The farm folk had all slipped away now. Caleb and Kay were missing from the Companions' ranks, but the others stood round near the head of the room, waiting, eyes on the doorway, hands on their swords. And at the end of the room were Jupiter and Tyr and Epona. The pen began to move across the page. Ambrosius and Artos were both seated in their chairs of antler-make, and the Guttersnipe stood between them and behind them. She was dressed in a white mare's hide as her cloak, lined with bright red taffeta, slung over her fine catskin dress, amber at her ears and in her hair. He had never seen her quite so fine, nor so elevated and cold: even the fire in her eyes was cold, and her countenance, while not meant for him, pierced him with a knife's blow. One did not notice her smallness in that moment, nor the fineness of her build. She was charged with the reckless anger that filled the room, reckoning nothing of the consequence of blood, and even he, seeing that lovely familiar face so changed with pride, was a little afraid.

At her left hand Artos sat like a dark lion, his head up and his nostils flared unconsciously.
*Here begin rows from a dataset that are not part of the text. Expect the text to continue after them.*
(** * Mergington High School activities API (src/app.py)

    A shallow embedding of the request handlers of [src/app.py] and of the
    in-memory activity database they share, followed by the properties of
    the sign-up logic.

    Python values are dynamically typed, and the handlers rely on that: the
    module-level [activities] object is created as a list of records, while
    [signup_for_activity] tests and indexes it by activity name.  The model
    keeps both shapes of the database and gives the operators [in] and
    [[]] the meaning Python gives them on each. *)

From stdpp Require Import gmap strings list fin_maps.
From Stdlib Require Import ZArith.

Local Open Scope string_scope.
Local Open Scope list_scope.
Local Open Scope Z_scope.

(** ** Python values *)

(** The values stored in an activity record: integers ([id],
    [max_participants]), strings ([name], [category], [description],
    [schedule]) and lists of strings ([participants]). *)
Inductive value :=
  | VInt (z : Z)
  | VStr (s : string)
  | VList (l : list string).

#[global] Instance value_eq_dec : EqDecision value.
Proof. solve_decision. Defined.

(** An activity record is a Python dict from field names to values. *)
Abbreviation record := (gmap string value).
(** * BlockchainLab (LAB3): the node engine of the healthcare ledger

    A shallow embedding of [blockchain_core.py], of [node_common.py] (the
    chain, pool and ledger logic, the sessions, the views, the workflow
    actions and the framing of messages) and of the commands of the doctor,
    lab and pharmacy shells that look up what they act on, followed by the
    properties checked against it.

    Conventions of the embedding.
    - A transaction is a Python dict of JSON data; dynamically typed data is
      the inductive [value].  Strings hold ASCII text.  A float occurs
      only as the amount of a transfer of an unpickled chain, in the part
      on amounts that are not ints.
    - A Python exception that leaves a function is the outcome [Raise];
      blocking for ever on [self.lock] (a [threading.Lock], which is not
      re-entrant) is the outcome [Deadlock].  Both keep the state reached.
      The embedding follows one thread: the lock is held when a caller on
      that thread has taken it.
    - [print] calls are dropped, the subscripts their messages evaluate
      are kept where they can raise; [datetime.now()] reads the next value
      of a clock that is part of the state.
    - [self.current_user] is the state of [login] and [logout] and an
      argument of the workflow actions; the patient registry file and the
      source of [uuid.uuid4()] surround the node in the record [World].
    - A socket is the list of bytes still to come with the sizes of the
      chunks in which [recv] hands them out. *)

From Stdlib Require Import ZArith QArith String Ascii List Lia Bool.
From Stdlib Require Import Floats.SpecFloat.
From stdpp Require Import gmap strings list fin_maps pretty sorting.
Import ListNotations.

Local Open Scope string_scope.
Local Open Scope list_scope.
Local Open Scope Z_scope.

Set Warnings "-register-all".

(** ** Python values *)

Inductive value : Type :=
| VNone
| VBool (b : bool)
| VInt (z : Z)
| VStr (s : string)
| VList (l : list value)
| VDict (kvs : list (string * value)).

(** [d.get(k)] and [k in d] on the items of a dict. *)
Fixpoint dict_get (kvs : list (string * value)) (k : string) : option value :=
  match kvs with
  | [] => None
  | (k', v) :: rest => if String.eqb k' k then Some v else dict_get rest k
  end.

Definition dict_has (kvs : list (string * value)) (k : string) : bool :=
  match dict_get kvs k with Some _ => true | None => false end.

(** [d[k] = v]: replaces the value in place, or adds the item at the end. *)
Fixpoint dict_set (kvs : list (string * value)) (k : string) (v : value)
  : list (string * value) :=
  match kvs with
  | [] => [(k, v)]
  | (k', v') :: rest =>
      if String.eqb k' k then (k', v) :: rest else (k', v') :: dict_set rest k v
  end.

(** [isinstance(v, int)]: [bool] is a subclass of [int]. *)
Definition as_int (v : value) : option Z :=
  match v with
  | VInt z => Some z
  | VBool b => Some (Z.b2z b)
  | _ => None
  end.

(** Python [==]. *)
Fixpoint py_eq (a b : value) {struct a} : bool :=
  match a, b with
  | VNone, VNone => true
  | VStr s, VStr t => String.eqb s t
  | VInt x, VInt y => Z.eqb x y
  | VInt x, VBool y => Z.eqb x (Z.b2z y)
  | VBool x, VInt y => Z.eqb (Z.b2z x) y
  | VBool x, VBool y => Bool.eqb x y
  | VList l, VList m =>
      (fix go (l : list value) (m : list value) {struct l} : bool :=
         match l, m with
         | [], [] => true
         | x :: l', y :: m' => py_eq x y && go l' m'
         | _, _ => false
         end) l m
  | VDict kvs, VDict kvs' =>
      Nat.eqb (length kvs) (length kvs') &&
      (fix go (l : list (string * value)) {struct l} : bool :=
         match l with
         | [] => true
         | (k, v) :: l' =>
             match dict_get kvs' k with
             | Some v' => py_eq v v' && go l'
             | None => false
             end
         end) kvs
  | _, _ => false
  end.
His hand rested on the pommel of his sword which, like a hunting dog, rested quiet but tangibly eager beneath his touch. He was dressed far more simply than the Guttersnipe, clad in his weathered scarlets and a tunic of embossed black, his greatest adornment his bear-claw brooch and his own lively grey eyes.

He saved the best for last. Almost reluctantly he dragged his gaze to Lord Ambrosius. Like his nephew, the man was dressed in simple war-gear: a plain, clean white tunic under his battered black leather harness, a silver-ticked wolfskin cast over his shoulders. His signet ring flashed in the light as he turned his hand upon the arm of his chair, and the scars on his face and hands became alternately slashes of electrum and soft feathery lines as the light played on his skin. He had chosen his wardrobe perfectly. His hair, cropped short, and his knees bare between tunic-hem and the tops of his riding boots, the styling of his harness... All was Roman. Behind them stood all that was tempestuous and driven by the fires of passion which was Britain, but in himself and his nephew there was all that would ever be Rome, all that Rome would be remembered for: her law, her reason, her ideals. The Guttersnipe, cold in her flames, was a wild thing; Artos was a creature who had counted the cost and was eager for the hunt. In those grey shifting skies of Ambrosius' eyes, Master Lucius saw only the calculating mind of an angel of death.

He shivered.

There was a scuffling in the vestibule, and he wrenched his attention away to see who entered. The many formless sounds in the little dark room distilled, and the first through the doorway was a man Jason's age, young and slender with hands that made big fists. There was a purple thundercloud bruise on one fine cheekbone, which Master Lucius could see as the boy, coming into the room, cast up his head to the light to stare with a burning rage on the three who waited for him.